Mas tendo tantos dotes da ventura,
Só apreço lhes dou, gentil Pastora,
Depois que teu afeto me segura,
Que queres do que tenho ser senhora.
É bom, minha Marília, é bom ser dono
De um rebanho, que cubra monte, e prado;
Porém, gentil Pastora, o teu agrado
Vale mais q’um rebanho, e mais q’um trono.
Graças, Marília bela,
Graças à minha Estrela!
[…]
Tomás Antonio Gonzaga
CARTAS CHILENAS e a CONJURAÇÃO MINEIRA
Visita à UFOP (Universidade Federal de Ouro Preto) Faculdades de Humanas, Departamento de Letras, em Mariana. Conversa com o professor Ronald Polito, especialista em Tomás Antonio Gonzaga, reflexões sobre a vida, obra e o exílio do poeta em Moçambique, sua relação com Maria Doroteia de Seixas, a Marília, seu posterior casamento e vida abastada em África.
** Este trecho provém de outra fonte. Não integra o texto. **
(** [patchlistaux] patches every jump of the list, within its fuel *)
Lemma patchlist_loop_spec vt reg dt js fuel l fs :
  jlist (f_code fs) l js -> (length js < fuel)%nat ->
  (forall j, j ∈ js -> Z.abs (vt - (j + 1)) <= MAXARG_sBx /\ Z.abs (dt - (j + 1)) <= MAXARG_sBx) ->
  exists c', patchlist_loop fuel l vt reg dt fs = Ok (tt, recode fs c') /\
             patched vt reg dt js (f_code fs) c'.
Proof.
  revert js l fs. induction fuel as [|fuel IH]; intros js l fs Hl Hf Hr; [lia|].
  destruct js as [|p js].
  { apply jlist_nil in Hl as ->. exists (f_code fs). rewrite recode_id. by split; [|apply patched_nil]. }
  inversion Hl as [|? ? Hp Hj Hl']; subst. set (c := f_code fs) in *.
  pose proof (patch1_patched vt reg dt c p Hp Hj) as P1.
  pose proof (jlist_NoDup _ _ _ Hl) as [Hn _]%NoDup_cons.
  destruct (Hr p) as [Hrv Hrd]; [set_solver|].
  destruct (IH js (jump_next c p) (recode fs (patch1 vt reg dt c p))) as (c' & E & P2).
  - apply (jlist_ext c); [simpl; rewrite (proj1 P1); lia| |done]. intros q Hq. eapply patched_jump; [exact Hj|exact P1| |].
    + by eapply jlist_elem.
    + by intros ->.
  - simpl in Hf. lia.
  - intros j Hq. apply Hr. set_solver.
  - exists c'. split.
    + cbn [patchlist_loop]. unfold NO_JUMP at 1. destruct (Z.eqb_spec p (-1)); [lia|].
      unfold mbind, stres_bind at 1 2 3. rewrite getjump_eq, patchtestreg_eq by done. fold c.
      transitivity (patchlist_loop fuel (jump_next c p) vt reg dt (recode fs (patch1 vt reg dt c p))); [|done].
      unfold patch1. destruct (testset_before c p) eqn:Et.
      * rewrite fixjump_eq by done. do 4 f_equal. cbn [recode with_code f_code].
        rewrite vget_vset_ne by lia. done.
      * rewrite fixjump_eq by done. done.
    + eapply patched_cons; [exact Hn| |exact P1|exact P2]. intros q Hq. by apply (jlist_elem _ _ _ q Hl).
Qed.

Lemma list_fuel_eq fs : list_fuel fs = Ok (S (length (f_code fs)), fs).
Proof. done. Qed.

(** the positions of a list are near a target in the same code *)
Lemma jlist_near c l js t j :
  zlen c <= MAXARG_sBx -> 0 <= t <= zlen c -> jlist c l js -> j ∈ js ->
  Z.abs (t - (j + 1)) <= MAXARG_sBx.
Proof. intros Hc Ht Hl Hj. destruct (jlist_elem _ _ _ _ Hl Hj) as [? _]. lia. Qed.

Lemma patchlistaux_spec vt reg dt js l fs :
  jlist (f_code fs) l js ->
  (forall j, j ∈ js -> Z.abs (vt - (j + 1)) <= MAXARG_sBx /\ Z.abs (dt - (j + 1)) <= MAXARG_sBx) ->
  exists c', patchlistaux l vt reg dt fs = Ok (tt, recode fs c') /\ patched vt reg dt js (f_code fs) c'.
Proof.
  intros Hl Hr. unfold patchlistaux, mbind, stres_bind. rewrite list_fuel_eq.
  apply patchlist_loop_spec; [done| |done]. pose proof (jlist_length _ _ _ Hl). lia.
Qed.

Lemma last_jump_eq fs js p fuel l :
  jlist (f_code fs) l (js ++ [p]) -> (length js < fuel)%nat -> last_jump fuel l fs = Ok (p, fs).
Proof.
  revert l fuel. induction js as [|q js IH]; intros l fuel Hl Hf; (destruct fuel as [|fuel]; [lia|]);
    inversion Hl as [|? ? Hp Hj Hl']; subst; cbn [last_jump]; unfold mbind, stres_bind; rewrite getjump_eq.
  - apply jlist_nil in Hl' as ->. done.
  - destruct (Z.eqb_spec (jump_next (f_code fs) q) NO_JUMP) as [E|_].
    + rewrite E in Hl'. inversion Hl'; [by destruct js|]. unfold NO_JUMP in *. lia.
    + apply IH; [done|]. simpl in Hf. lia.
Qed.
(** a table that maps the keys as before *)
Lemma consts_ok_same fs h' :
  consts_ok fs -> th_ok h' -> (forall k, okkey k = true -> th_lookup h' k = th_lookup (fs_h fs) k) ->
  consts_ok (with_k fs (f_k fs) h').
Proof.
  intros [Hh Hn Hc Hi Hk] Hh' Hl. split; simpl; [done|done|done| |].
  - intros i v Hv. rewrite Hl; [by apply (Hi i v)|]. apply (key_ok fs).
    exact (proj1 (Forall_lookup _ _) Hc _ _ Hv).
  - intros key Ho. rewrite Hl by done. by apply Hk.
Qed.

Lemma addk_spec fs v :
  consts_ok fs -> is_const v = true -> const_index fs v (addk (key_of fs v) v).
Proof.
  intros Hok Hv. pose proof (key_ok fs v Hv) as Hkey.
  destruct (th_set_law _ _ (co_h _ Hok) Hkey) as [(h' & s & E & Hh' & Hr & Hl & Hw)|E];
    [|right; left; unfold addk; by rewrite E].
  destruct (co_key _ Hok _ Hkey) as [Hnil|(i & w & Hi & Heq)].
  - pose proof (absent_const _ _ Hok Hv Hnil) as Hab. unfold const_index, addk. rewrite E, Hr, Hnil.
    pose proof (co_nk _ Hok) as Hn. destruct (Z.leb_spec MAXARG_Bx (nk fs)); [right; right; split; [done|lia]|].
    destruct (Hw (VNumber (cast_num (nk fs)))) as [Hh2 Hl2].
    left. eexists (nk fs), _, v. split; [reflexivity|]. split; [by apply consts_ok_add|]. simpl.
    split; [unfold nk; lia|]. split.
    { unfold nk. by rewrite Nat2Z.id, lookup_app_r, Nat.sub_diag by lia. }
    split; [by apply rawequal_refl, const_not_nan|]. split; [right|]; done.
  - pose proof (proj1 (Forall_lookup _ _) (co_const _ Hok) _ _ Hi) as Hcw. simpl in Hcw.
    assert (th_lookup (fs_h fs) (key_of fs v) = VNumber (cast_num (Z.of_nat i))) as Hidx.
    { rewrite (th_lookup_eq _ _ _ (co_h _ Hok) Hkey Heq). by apply (co_index _ Hok). }
    left. exists (Z.of_nat i), (with_k fs (f_k fs) h'), w. split.
    { unfold addk. rewrite E, Hr, Hidx. rewrite number2int_cast; [done|].
      eapply index_int_range; [apply Hok|]. apply lookup_lt_Some in Hi. lia. }
    split; [by apply consts_ok_same|]. split; [lia|]. simpl. rewrite Nat2Z.id.
    split; [done|]. split; [by rewrite <- (key_of_eq fs)|]. split; [by left|done].
Qed.

(** C31: every constant operation ([gafqK_stringK], [gafqK_numberK], [boolK],
    [nilK]) returns the index of a constant raw-equal to the one asked for,
    adds a constant only when it is new, and keeps the table and the array in
    step; otherwise it reports an overflow *)
Theorem constants_indexed fs :
  consts_ok fs ->
  (forall s, const_index fs (VString s) (gafqK_stringK s)) /\
  (forall r, gafqi_numisnan r = false -> const_index fs (VNumber r) (gafqK_numberK r)) /\
  (forall b, const_index fs (VBoolean b) (boolK b)) /\
  const_index fs VNil nilK.
Proof.
  intros Hok. split; [|split; [|split]].
  - intros t. by apply (addk_spec fs (VString t)).
  - intros r Hr. apply (addk_spec fs (VNumber r)); [done|]. simpl. by rewrite Hr.
  - intros b. by apply (addk_spec fs (VBoolean b)).
  - exact (addk_spec fs VNil Hok eq_refl).
Qed.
Alunos muito participantes, fazendo perguntas e interagindo com o professor. Manusearam documentos históricos de T. Antonio Gonzaga e textos de correspondências entre ele e seu pai. Segundo o especialista, encontrados em bibliotecas de Lisboa e do RJ.
Observações psico-pedagógicas
É preciso saber que nem tudo sai exatamente como se espera a partir do planejamento, em um estudo de meio de 5 dias, em outro estado, como esse foi. Há imprevistos de toda ordem, mas cabe aos educadores – afinal são eles os adultos na situação – cabe a eles manterem a calma, atentarem aos objetivos previamente estabelecidos e tomarem as decisões necessárias, como alterações de ”certas rotas”, por exemplo.
Esse Projeto foi o 1º de muitos que desenvolvemos com essa moçada, até o 3º ano do ensino médio.
Anos mais tarde, em 1999, desenvolvi outro Projeto sobre Minas Gerais, com alunos do 8º ano da EMEF Rui Bloem, em SP. Foram motivados por esse Projeto. Desafiei-os “Vocês também podem fazer igual ou parecido? Se quiserem, nós faremos”. É claro que não teríamos condições materiais de viajar até MG, o público era outro. Mas garanto que estudaram e gostaram bastante do projeto desenvolvido “Encontra-me em Vila Rica, por favor”.
Sempre que posso, retorno aos nossos caminhos aqui em MG. Fico olhando outros jovens percorrendo as mesmas ruas e os mesmos becos. Lembro de vocês. Muito.
Confesso que foi a partir desse estudo, em 1994, que comecei a amadurecer a ideia de vir viver definitivamente em MG. O que ocorreu anos atrás.